Provided entries =>

(** The entry of the parent, as [copyuvm] finds it. *)
Lemma parent_entry d s l i : building d s l → 0 <= i < top →
  ∃ a, a ≠ 0 ∧ walkpgdir p i false s = Ret a s ∧ load_word (k_mem s) a = pte m0 p i.
Proof.
  intros Hb Hi. pose proof (Hpar i Hi) as Hup. apply upresent_tab in Hup as Ht.
  assert (Hk : pages_kept (owned m0 p) m0 (k_mem s)).
  { intros x a Hx. by apply (bl_keep _ _ _ Hb), Hmp. }
  destruct (same_tabs_spec _ _ _ _ (owned_tabs _ _ _ Hk) Ht) as [Ht' Et].
  rewrite walk_false, (proj2 Ht'). eexists. split; [|split; [done|]].
  - destruct Hpown as (sp & lp & <- & [_ Hd _]). destruct (do_tab _ _ _ _ Hd _ Ht) as ((_ & _ & ? & _) & _).
    rewrite Et. pose proof (PTX_bound i). unfold KERNBASE in *. lia.
  - rewrite <- (owned_map _ _ _ Hk) by (apply user_u32; lia). unfold pte. by rewrite (proj2 Ht').
Qed.

(** The page [q] taken for a copy of the page of the parent at [i]. *)
Lemma copy_page d s q l s1 i :
  building d s (q :: l) → free_list s1 l → k_mem s1 = k_mem s → 0 <= i < top →
  let s2 := Kmem (memmove (k_mem s1) q (frame m0 p i) PGSIZE) (use_lock s1) (freelist s1) in
  free_list s2 l ∧ (∀ x, ¬ in_page q x → k_mem s2 x = k_mem s x) ∧
  (∀ va, same_page va i → 0 <= va < KERNBASE → k_mem s2 (q + va mod PGSIZE) = ubyte m0 p va).
Proof.
  intros Hb Hf1 Em Hi s2. pose proof (bl_uvm _ _ _ Hb) as Hu.
  pose proof (fl_nodup _ _ _ (uv_free _ _ _ _ Hu)) as [Hql _]%NoDup_cons.
  pose proof (fl_ok _ _ _ (uv_free _ _ _ _ Hu)) as [Hqq Hll]%Forall_cons.
  assert (Hm : ∀ x, k_mem s2 x = if decide (in_page q x) then k_mem s (frame m0 p i + (x - q)) else k_mem s x).
  { intros x. cbn [k_mem s2]. rewrite memmove_copies by done. by rewrite Em. }
  split_and!.
  - apply free_list_write; [done|..].
    + intros a. fold (k_mem s2 a). change (memmove _ _ _ _ a) with (k_mem s2 a). rewrite Hm.
      case_decide; apply (fl_bytes _ _ _ (uv_free _ _ _ _ Hu)).
    + intros y a Hy Ha. change (memmove _ _ _ _ a) with (k_mem s2 a). rewrite Hm, decide_False, Em; [done|].
      intros Hin. apply Hql. rewrite (page_apart kend q y a); [done|done| |done..].
      by apply (proj1 (Forall_forall _ _) Hll).
  - intros x Hx. by rewrite Hm, decide_False.
  - intros va Hsp Hva. rewrite Hm, decide_True by (unfold in_page; change PGSIZE with 4096; dlia).
    replace (q + va mod PGSIZE - q) with (va mod PGSIZE) by lia. unfold ubyte.
    assert (Ef : frame m0 p va = frame m0 p i).
    { unfold frame. by rewrite (page_pte _ _ i va) by (done || apply user_u32; lia). }
    rewrite Ef. apply (bl_keep _ _ _ Hb (frame m0 p i)); [|rewrite <- Ef; apply ubyte_in].
    apply Hmp. right. right. exists i. split; [by apply Hpar|done].
Qed.

Lemma copied_step d s s2 s3 q i :
  copied i d (k_mem s) → kept d (k_mem s) (k_mem s3) → page_ok q → 0 <= i < top → i mod 4096 = 0 →
  (∀ va, is_u32 va → pte (k_mem s3) d va =
     if decide (same_page va i) then Z.lor (V2P q) (Z.lor (PTE_FLAGS (pte m0 p i)) PTE_P) else pte (k_mem s) d va) →
  (∀ x, in_page q x → k_mem s3 x = k_mem s2 x) →
  (∀ va, same_page va i → 0 <= va < KERNBASE → k_mem s2 (q + va mod PGSIZE) = ubyte m0 p va) →
  copied (i + 4096) d (k_mem s3).
Proof.
  intros [Hn Hr Hkn] Hk Hq Hi Hal Hp Hin Hs2. destruct (page_frame kend q Hq) as (Hb & Hqa & HPV & _).
  destruct (entry_fields (V2P q) (Z.lor (PTE_FLAGS (pte m0 p i)) PTE_P)) as (_ & Ea & Ef).
  { unfold PHYSTOP in *. lia. } { done. }
  { apply flags_bound. rewrite PTE_FLAGS_eq. dlia. }
  rewrite flags_present in Ef at 2 by apply (Hpar i Hi).
  assert (Hsame : ∀ va, 0 <= va → same_page va i ↔ i <= va < i + 4096).
  { intros va Hva. unfold same_page. change PGSIZE with 4096. split; dlia. }
  split.
  - intros va Hva. destruct (decide (same_page va i)) as [Hsp|Hsp].
    + assert (Hr' : 0 <= va < KERNBASE) by (apply Hsame in Hsp as ?; [unfold KERNBASE in *; dlia|lia]).
      assert (Ep : pte (k_mem s3) d va = Z.lor (V2P q) (Z.lor (PTE_FLAGS (pte m0 p i)) PTE_P)).
      { by rewrite Hp, decide_True by auto using user_u32. }
      unfold upresent, ubyte at 1, frame. rewrite Ep, Ea, HPV, Ef.
      rewrite (page_pte m0 p i va) by (apply user_u32; unfold KERNBASE in *; lia) || done.
      split_and!; [lia|lia|rewrite Z.lor_assoc; by rewrite has_lor|done|].
      rewrite Hin by (unfold in_page; change PGSIZE with 4096; dlia). by apply Hs2.
    + destruct (Hn va) as (Hup & Hfl & Hby).
      { rewrite Hsame in Hsp by lia. lia. }
      destruct (Hk va Hup) as [E Hbytes]. unfold upresent, ubyte, frame in *. rewrite E.
      split_and!; [apply Hup|apply Hup|apply Hup|done|]. rewrite Hbytes; [done|].
      apply (ubyte_in (k_mem s) d va).
  - intros va Hva. rewrite Hp, decide_False; [apply Hr; lia|rewrite Hsame; lia|apply user_u32; lia].
  - intros k va Hkin Hreg. destruct (kmap_high k va Hdata Hkin Hreg) as [Hva Hhigh].
    rewrite Hp, decide_False; [by apply Hkn|rewrite Hsame; unfold KERNBASE in *; dlia|done].
Qed.

Lemma copied_full d s l i : building d s l → copied i d (k_mem s) → 0 <= i → i mod 4096 = 0 →
  (length l <= 1)%nat → (length l0 <= 1026 + Z.to_nat (i / 4096))%nat.
Proof.
  intros Hb Hc Hi Hal Hl. pose proof (building_full d s l (Z.to_nat (i / 4096)) Hb) as Hn.
  enough (length l0 <= length l + 1025 + Z.to_nat (i / 4096))%nat by lia. apply Hn.
  intros va [Hr Hp]. change PGSIZE with 4096. destruct (decide (va < i)); [dlia|].
  rewrite (cp_rest _ _ _ Hc), has_0 in Hp by lia. done.
Qed.

(** A page that could not be mapped is given back. *)
Lemma spare_page d s s3 q :
  page_ok q → user_ok (k_mem s3) d [q] → free_list s3 [] → dir_ok (k_mem s3) d [q] →
  same_map d (k_mem s) (k_mem s3) → pages_kept X m0 (k_mem s3) →
  (∀ x, x ∈ l0 ↔ x = q ∨ False ∨ x = d ∨ is_table (k_mem s3) d x ∨
     is_frame (k_mem s) d x) →
  wp (kfree kend q) (λ _ s4, building d s4 [q]) s3.
Proof.
  intros Hq Hu Hf Hd Hm Hk Hc.
  assert (Hd' : dir_ok (k_mem s3) d []) by (eapply dir_ok_sub; [done|apply list_subseteq_nil]).
  eapply wp_mono; [apply (kfree_dir kend d s3 [] q); [done|done|done|apply not_elem_of_nil|]|].
  { apply (dir_no_tab kend _ _ [q]); [done|left]. }
  intros _ s4 (Hf4 & Hd4 & Ht4 & Hm4 & Hout). split.
  - split; [done|done|]. by apply (user_ok_ext kend (k_mem s3)).
  - eapply keep_outside; [done|]. intros a Ha. apply Hout, Ha, Hc. by left.
  - intros x. rewrite Hc. unfold owned.
    rewrite (same_frames _ _ _ x Hm4), (same_frames _ _ _ x Hm), (same_tables _ _ _ x Ht4), list_elem_of_singleton.
    tauto.
Qed.

(** One round of the loop, when there is a page. *)
Lemma copy_one d s q l s1 i :
  building d s (q :: l) → free_list s1 l → k_mem s1 = k_mem s → copied i d (k_mem s) →
  0 <= i < top → i mod 4096 = 0 →
  let s2 := Kmem (memmove (k_mem s1) q (frame m0 p i) PGSIZE) (use_lock s1) (freelist s1) in
  wp (mappages d i PGSIZE (V2P q) (PTE_FLAGS (pte m0 p i))) (λ r s3,
    (r = 0 ∧ ∃ l3, building d s3 l3 ∧ copied (i + 4096) d (k_mem s3)) ∨
    (r = -1 ∧ (length l0 <= 1026 + Z.to_nat (i / 4096))%nat ∧
     wp (kfree kend q) (λ _ s4, building d s4 [q]) s3)) s2.
Proof.
  intros Hb Hf1 Em Hc Hi Hal s2. pose proof (bl_uvm _ _ _ Hb) as Hu.
  destruct (copy_page d s q l s1 i Hb Hf1 Em Hi) as (Hf2 & Hout & Hbytes). fold s2 in Hf2, Hout, Hbytes.
  pose proof (fl_ok _ _ _ (uv_free _ _ _ _ Hu)) as [Hqq _]%Forall_cons.
  destruct (write_free kend d s (q :: l) (k_mem s2) q Hu) as (_ & _ & _ & Ht2 & _); [left|done|].
  assert (H0 : pte (k_mem s) d i = 0) by (apply Hc; lia).
  assert (Hik : i + 4096 <= KERNBASE) by (unfold KERNBASE in *; dlia).
  eapply wp_mono; [apply (map_fresh kend d s q l s2 i); try done; [lia|rewrite PTE_FLAGS_eq; dlia|rewrite H0; apply has_0]|].
  intros r s3 (l3 & Hs & Hk & [(-> & _ & Hu3 & Hp & Hin)|(-> & -> & -> & Hd3 & Hu3 & Hm)]);
    destruct (building_took d s q _ s2 s3 _ Hb Hout Ht2 Hs) as [Hkeep Hcons].
  - left. split; [done|]. exists l3. assert (Hc3 : copied (i + 4096) d (k_mem s3)) by by eapply copied_step.
    split; [|done]. split; [done|done|]. intros x. rewrite Hcons. unfold owned.
    destruct (page_frame kend q Hqq) as (? & ? & HPV & _).
    destruct (entry_fields (V2P q) (Z.lor (PTE_FLAGS (pte m0 p i)) PTE_P)) as (_ & Ea & _);
      [unfold PHYSTOP in *; lia|done|apply flags_bound; rewrite PTE_FLAGS_eq; dlia|].
    rewrite (frames_add (k_mem s) (k_mem s3) d q i _ x Hp); [| |by rewrite Ea|lia|done]; [tauto|].
    rewrite Z.lor_assoc. by rewrite has_lor.
  - right. split_and!; [done|eapply (copied_full d s [q]); [done|done|lia|done|simpl; lia]|].
    eapply spare_page; [done|done|apply Hs|done|done|done|]. intros x. rewrite Hcons. by rewrite elem_of_nil.
Qed.

Lemma copyuvm_loop_spec sz d fuel : ∀ s l i,
  building d s l → copied i d (k_mem s) → 0 <= sz <= KERNBASE → top = PGROUNDUP sz → 0 <= i <= top → i mod 4096 = 0 →
  top - i <= 4096 * (Z.of_nat fuel - 1) → (1 <= fuel)%nat →
  wp (copyuvm_loop kend fuel p d i sz) (λ r s',
    (r = d ∧ ∃ l', building d s' l' ∧ copied top d (k_mem s')) ∨
    no_memory (Z.to_nat (top / 4096)) r s') s.
Proof.
  intros s l i Hb Hc Hsz Et. revert s l i Hb Hc.
  rewrite PGROUNDUP_eq in Et by (unfold KERNBASE in *; lia).
  induction fuel as [|fuel IH]; intros s l i Hb Hc Hi Hal Hf Hf1; [lia|]. cbn [copyuvm_loop].
  destruct (Z.ltb_spec i sz) as [Hlt|Hge]; cbn [negb].
  2: { apply wp_ret. left. split; [done|]. exists l. split; [done|]. by replace top with i by dlia. }
  assert (Hit : i + 4096 <= top) by dlia.
  destruct (parent_entry d s l i Hb) as (a & Ha & Hw & He); [lia|].
  apply wp_bind. eapply wp_intro; [exact Hw|]. rewrite (proj2 (Z.eqb_neq _ _) Ha).
  apply wp_bind, wp_gets. rewrite He. rewrite (proj2 (Hpar i ltac:(lia))). cbn [negb].
  apply wp_bind. eapply wp_mono; [apply (kalloc_spec kend s l), Hb|]. intros r s1 (Em & _ & Hl).
  assert (Hmono : (Z.to_nat (i / 4096) <= Z.to_nat (top / 4096))%nat) by (apply Z2Nat.inj_le; dlia).
  assert (Hfail : ∀ sf lf, building d sf lf → (length l0 <= 1026 + Z.to_nat (i / 4096))%nat →
    wp (freevm kend d;; mret 0) (no_memory (Z.to_nat (top / 4096))) sf).
  { intros sf lf Hbf Hlen. apply wp_bind. eapply wp_mono; [by eapply building_freevm|]. intros [] s' Hg.
    apply wp_ret. split_and!; [done|done|lia]. }
  destruct l as [|q l].
  - destruct Hl as [-> Hfl]. cbn [Z.eqb]. eapply wp_mono; [eapply (Hfail s1 []); [|eapply (copied_full d s []); [done|done|lia|done|simpl; lia]]|by right].
    destruct Hb as [Hu Hk Hcn]. split; [|by rewrite Em|by rewrite Em]. destruct Hu as [_ ? ?]. by split; rewrite ?Em.
  - destruct Hl as (-> & Hne & Hfl). rewrite (proj2 (Z.eqb_neq _ _) Hne). apply wp_bind, wp_modify, wp_bind.
    fold (frame m0 p i). eapply wp_mono; [eapply copy_one; [done|done|done|done|lia|done]|].
    intros r s3 [(-> & l3 & Hb3 & Hc3)|(-> & Hlen & Hkf)]; cbn [Z.ltb Z.compare].
    + replace (u32 (i + PGSIZE)) with (i + 4096).
      2: { symmetry. apply Z.mod_small. change PGSIZE with 4096. unfold KERNBASE in *. lia. }
      eapply IH; [done..|lia|dlia|lia|lia].
    + apply wp_bind. eapply wp_mono; [exact Hkf|]. intros [] s4 Hb4.
      eapply wp_mono; [by eapply Hfail|by right].
Qed.
End copy.
End building.

(** The parent, when only pages that were free have changed. *)
Definition parent_same (p : Z) (s s' : kmem) (l' : list Z) : Prop :=
  uvm s' p l' ∧ same_map p (k_mem s) (k_mem s') ∧
  ∀ va, upresent (k_mem s) p va → ubyte (k_mem s') p va = ubyte (k_mem s) p va.

Lemma parent_kept p s l s' l' :
  uvm s p l → free_list s' l' → pages_kept (owned (k_mem s) p) (k_mem s) (k_mem s') →
  (∀ x, x ∈ l' → x ∈ l) → parent_same p s s' l'.
Proof.
  intros Hu Hf' Hk Hsub. split_and!; [|by apply owned_map|].
  - apply (uvm_transfer s s' p l l' Hu Hk Hf'). intros x Hx Hin.
    by apply (owned_page _ _ _ _ Hu Hx), Hsub.
  - intros va Hva. destruct (owned_kept _ _ _ Hk va Hva) as [E Hb]. unfold ubyte, frame. rewrite E.
    apply Hb, ubyte_in.
Qed.

Lemma parent_back p s l n r s' :
  uvm s p l → no_memory (owned (k_mem s) p) (k_mem s) l n r s' →
  r = 0 ∧ ∃ l', parent_same p s s' l' ∧ l' ≡ₚ l ∧ (length l <= 1026 + n)%nat.
Proof.
  intros Hu (-> & (l' & Hf' & Hk & Hl) & Hlen). split; [done|]. exists l'. split_and!; [|..|done].
  - apply (parent_kept p s l); [done..|]. by apply Hl.
  - apply NoDup_Permutation; [apply Hf'|apply Hu|done].
Qed.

What the exercise asks => For this exercise, please output exactly the lines above starting at the line with "destruct Hb as" and ending at the line with "- destruct Hl as (->", ends included.

Reply to the task =>
    destruct Hb as [Hu Hk Hcn]. split; [|by rewrite Em|by rewrite Em]. destruct Hu as [_ ? ?]. by split; rewrite ?Em.
  - destruct Hl as (-> & Hne & Hfl). rewrite (proj2 (Z.eqb_neq _ _) Hne). apply wp_bind, wp_modify, wp_bind.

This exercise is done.